» What is needed:
Establish how many lines in the material include the string "followed" and report it as a lone number.

» Entries supplied:
Lemma finditer_from_app (i : nat) (x y : str) :
  at_marker a y ->
  PyStr.finditer_from pat i (x ++ y) =
  PyStr.finditer_from pat i x ++ PyStr.finditer_from pat (i + length x) y.
Proof.
  intro Hy. revert i.
  induction x as [|t IH|c x E IH] using (scan_ind a rest); intro i.
  - simpl. rewrite Nat.add_0_r. reflexivity.
  - rewrite <- app_assoc, !finditer_from_hit, IH, length_app.
    rewrite Nat.add_assoc. reflexivity.
  - simpl app. rewrite !finditer_from_miss.
    + rewrite IH. simpl length. rewrite Nat.add_succ_r. reflexivity.
    + exact E.
    + rewrite startswith_no_straddle; assumption.
Qed.

Lemma finditer_from_fresh (i : nat) (u y : str) :
  ~ In a u ->
  PyStr.finditer_from pat i (u ++ y) =
  PyStr.finditer_from pat (i + length u) y.
Proof.
  revert i. induction u as [|c u IH]; intros i Hu.
  - simpl. rewrite Nat.add_0_r. reflexivity.
  - simpl app. rewrite finditer_from_miss.
    + rewrite IH; [simpl length; rewrite Nat.add_succ_r; reflexivity|].
      intro H. apply Hu. right. exact H.
    + apply startswith_head. intro H. apply Hu. left. symmetry. exact H.
Qed.

Lemma replace_fresh (new u y : str) :
  ~ In a u ->
  PyStr.replace pat new (u ++ y) = u ++ PyStr.replace pat new y.
Proof.
  induction u as [|c u IH]; intros Hu.
  - reflexivity.
  - simpl app. rewrite replace_miss.
    + rewrite IH; [reflexivity|]. intro H. apply Hu. right. exact H.
    + apply startswith_head. intro H. apply Hu. left. symmetry. exact H.
Qed.

Lemma skipn_fresh (u y : str) (i : nat) :
  ~ In a u ->
  PyStr.startswith pat (skipn i (u ++ y)) = true ->
  length u <= i /\ skipn i (u ++ y) = skipn (i - length u) y.
Proof.
  revert i. induction u as [|c u IH]; intros i Hu H.
  - simpl. rewrite Nat.sub_0_r. split; [lia | reflexivity].
  - destruct i as [|i].
    + simpl in H. apply andb_prop in H. destruct H as [H _].
      apply Ascii.eqb_eq in H. elim Hu. left. symmetry. exact H.
    + simpl in H |- *. destruct (IH i) as [H1 H2]; auto.
      * intro Hin. apply Hu. right. exact Hin.
      * split; [lia | exact H2].
Qed.

Lemma occurrences_fresh (i : nat) (u y : str) :
  ~ In a u ->
  occurrences pat i (u ++ y) = occurrences pat (i + length u) y.
Proof.
  revert i. induction u as [|c u IH]; intros i Hu.
  - simpl. rewrite Nat.add_0_r. reflexivity.
  - cbn [app occurrences]. rewrite startswith_head.
    + rewrite IH; [cbn [length]; rewrite Nat.add_succ_r; reflexivity|].
      intro H. apply Hu. right. exact H.
    + intro H. apply Hu. left. symmetry. exact H.
Qed.

(** The non-overlapping scan finds every occurrence. *)
Lemma finditer_all (i : nat) (s : str) :
  PyStr.finditer_from pat i s = occurrences pat i s.
Proof.
  revert i. induction s as [|t IH|c s E IH] using (scan_ind a rest); intro i.
  - reflexivity.
  - rewrite finditer_from_hit, IH.
    pose proof (startswith_app pat t) as E.
    cbn [app occurrences] in *. rewrite E. f_equal.
    rewrite occurrences_fresh by exact a_fresh.
    cbn [length]. rewrite Nat.add_succ_r. reflexivity.
  - rewrite finditer_from_miss by exact E.
    cbn [occurrences]. rewrite E. apply IH.
Qed.

(** *** Replacing the pattern by itself followed by a marker *)

Section Marking.

Variable extra : str.
Hypothesis extra_fresh : ~ In a extra.

Local Abbreviation marked := (pat ++ extra).
Local Abbreviation mark := (PyStr.replace pat marked).

Lemma startswith_rest_mark (r s : str) :
  ~ In a r ->
  PyStr.startswith r (mark s) = true -> PyStr.startswith r s = true.
Proof.
  revert s. induction r as [|b r IH]; intros s Hr H.
  - destruct s; reflexivity.
  - destruct s as [|c s]; [discriminate H|].
    destruct (PyStr.startswith pat (c :: s)) eqn:E.
    + apply startswith_split in E. rewrite E, replace_hit in H.
      simpl in H. apply andb_prop in H. destruct H as [H _].
      apply Ascii.eqb_eq in H. elim Hr. left. exact H.
    + rewrite replace_miss in H by exact E. simpl in H |- *.
      apply andb_prop in H. destruct H as [H1 H2]. rewrite H1. simpl.
      apply IH; auto. intro Hin. apply Hr. right. exact Hin.
Qed.

Lemma startswith_mark (s : str) :
  PyStr.startswith pat (mark s) = PyStr.startswith pat s.
Proof.
  destruct s as [|c s]; [reflexivity|].
  destruct (PyStr.startswith pat (c :: s)) eqn:E.
  - apply startswith_split in E. rewrite E, replace_hit, <- app_assoc.
    apply startswith_app.
  - rewrite replace_miss by exact E.
    destruct (PyStr.startswith pat (c :: mark s)) eqn:E'; [|reflexivity].
    simpl in E, E'. apply andb_prop in E'. destruct E' as [H1 H2].
    rewrite H1 in E. simpl in E.
    rewrite (startswith_rest_mark rest s a_fresh H2) in E. discriminate.
Qed.

Lemma mark_miss (c : ascii) (s : str) :
  PyStr.startswith pat (c :: s) = false ->
  mark (c :: s) = c :: mark s /\
  PyStr.startswith pat (c :: mark s) = false.
Proof.
  intro E. pose proof (startswith_mark (c :: s)) as H.
  rewrite replace_miss in H |- * by exact E.
  split; [reflexivity | congruence].
Qed.

Lemma rest_extra_fresh : ~ In a (rest ++ extra).
Proof.
  intro H. apply in_app_or in H. destruct H; auto.
Qed.

(** Every occurrence of the pattern in the output is followed by the
    marker. *)
Lemma mark_occurrences (s : str) (i : nat) :
  PyStr.startswith pat (skipn i (mark s)) = true ->
  PyStr.startswith marked (skipn i (mark s)) = true.
Proof.
  revert i. induction s as [|t IH|c s E IH] using (scan_ind a rest); intro i.
  - rewrite replace_nil. destruct i; discriminate.
  - rewrite replace_hit. destruct i as [|i].
    + intros _. apply startswith_app.
    + change ((pat ++ extra) ++ mark t)
        with (a :: ((rest ++ extra) ++ mark t)).
      rewrite skipn_cons. intro H.
      destruct (skipn_fresh _ _ _ rest_extra_fresh H) as [_ H2].
      rewrite H2 in H |- *. apply IH, H.
  - destruct (mark_miss c s E) as [H1 H2]. rewrite H1.
    destruct i as [|i]; cbn [skipn].
    + rewrite H2. discriminate.
    + apply IH.
Qed.

(** The output has as many occurrences as the input. *)
Lemma mark_count (s : str) (i j : nat) :
  length (PyStr.finditer_from pat i (mark s)) =
  length (PyStr.finditer_from pat j s).
Proof.
  revert i j.
  induction s as [|t IH|c s E IH] using (scan_ind a rest); intros i j.
  - reflexivity.
  - rewrite replace_hit, <- app_assoc, !finditer_from_hit.
    rewrite finditer_from_fresh by exact extra_fresh.
    cbn [length]. f_equal. apply IH.
  - destruct (mark_miss c s E) as [H1 H2].
    rewrite H1, !finditer_from_miss by assumption. apply IH.
Qed.

(** The output is longer by one marker for each occurrence. *)
Lemma mark_length (s : str) (i : nat) :
  length (mark s) =
  length s + length extra * length (PyStr.finditer_from pat i s).
Proof.
  revert i. induction s as [|t IH|c s E IH] using (scan_ind a rest); intro i.
  - simpl. lia.
  - rewrite replace_hit, finditer_from_hit, !length_app.
    rewrite (IH (i + length pat)). cbn [length]. lia.
  - rewrite replace_miss, finditer_from_miss by exact E.
    cbn [length]. rewrite (IH (S i)). lia.
Qed.

(** Marking twice is marking once with a doubled marker. *)
Lemma mark_twice (s : str) :
  mark (mark s) = PyStr.replace pat (pat ++ extra ++ extra) s.
Proof.
  induction s as [|t IH|c s E IH] using (scan_ind a rest).
  - reflexivity.
  - rewrite !replace_hit, <- app_assoc, replace_hit.
    rewrite replace_fresh by exact extra_fresh.
    rewrite IH, <- !app_assoc. reflexivity.
  - destruct (mark_miss c s E) as [H1 H2].
    rewrite H1, !replace_miss by assumption. rewrite IH. reflexivity.
Qed.

(** Taking the markers out again gives the input back. *)
Lemma unmark_mark (s : str) : PyStr.replace marked pat (mark s) = s.
Proof.
  induction s as [|t IH|c s E IH] using (scan_ind a rest).
  - reflexivity.
  - rewrite replace_hit.
    change (pat ++ extra) with (a :: (rest ++ extra)) at 1 3.
    rewrite (replace_hit a (rest ++ extra)).
    change (a :: (rest ++ extra)) with (pat ++ extra).
    rewrite IH. reflexivity.
  - destruct (mark_miss c s E) as [H1 H2]. rewrite H1.
    change (pat ++ extra) with (a :: (rest ++ extra)) at 1.
    rewrite (replace_miss a (rest ++ extra)).
    + change (a :: (rest ++ extra)) with (pat ++ extra).
      rewrite IH. reflexivity.
    + destruct (PyStr.startswith (a :: rest ++ extra) (c :: mark s)) eqn:E';
        [|reflexivity].
      apply (startswith_app_l pat extra) in E'. congruence.
Qed.

End Marking.

End Unbordered.

(** ** Lists *)

Lemma subseq_refl {A : Type} (l : list A) : subseq l l.
Proof. induction l; [apply subseq_nil | apply subseq_keep; assumption]. Qed.

Lemma subseq_filter {A : Type} (f : A -> bool) (l : list A) :
  subseq (filter f l) l.
Proof.
  induction l as [|x l IH]; simpl.
  - constructor.
  - destruct (f x); [apply subseq_keep | apply subseq_skip]; exact IH.
Qed.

» Solved problem:
2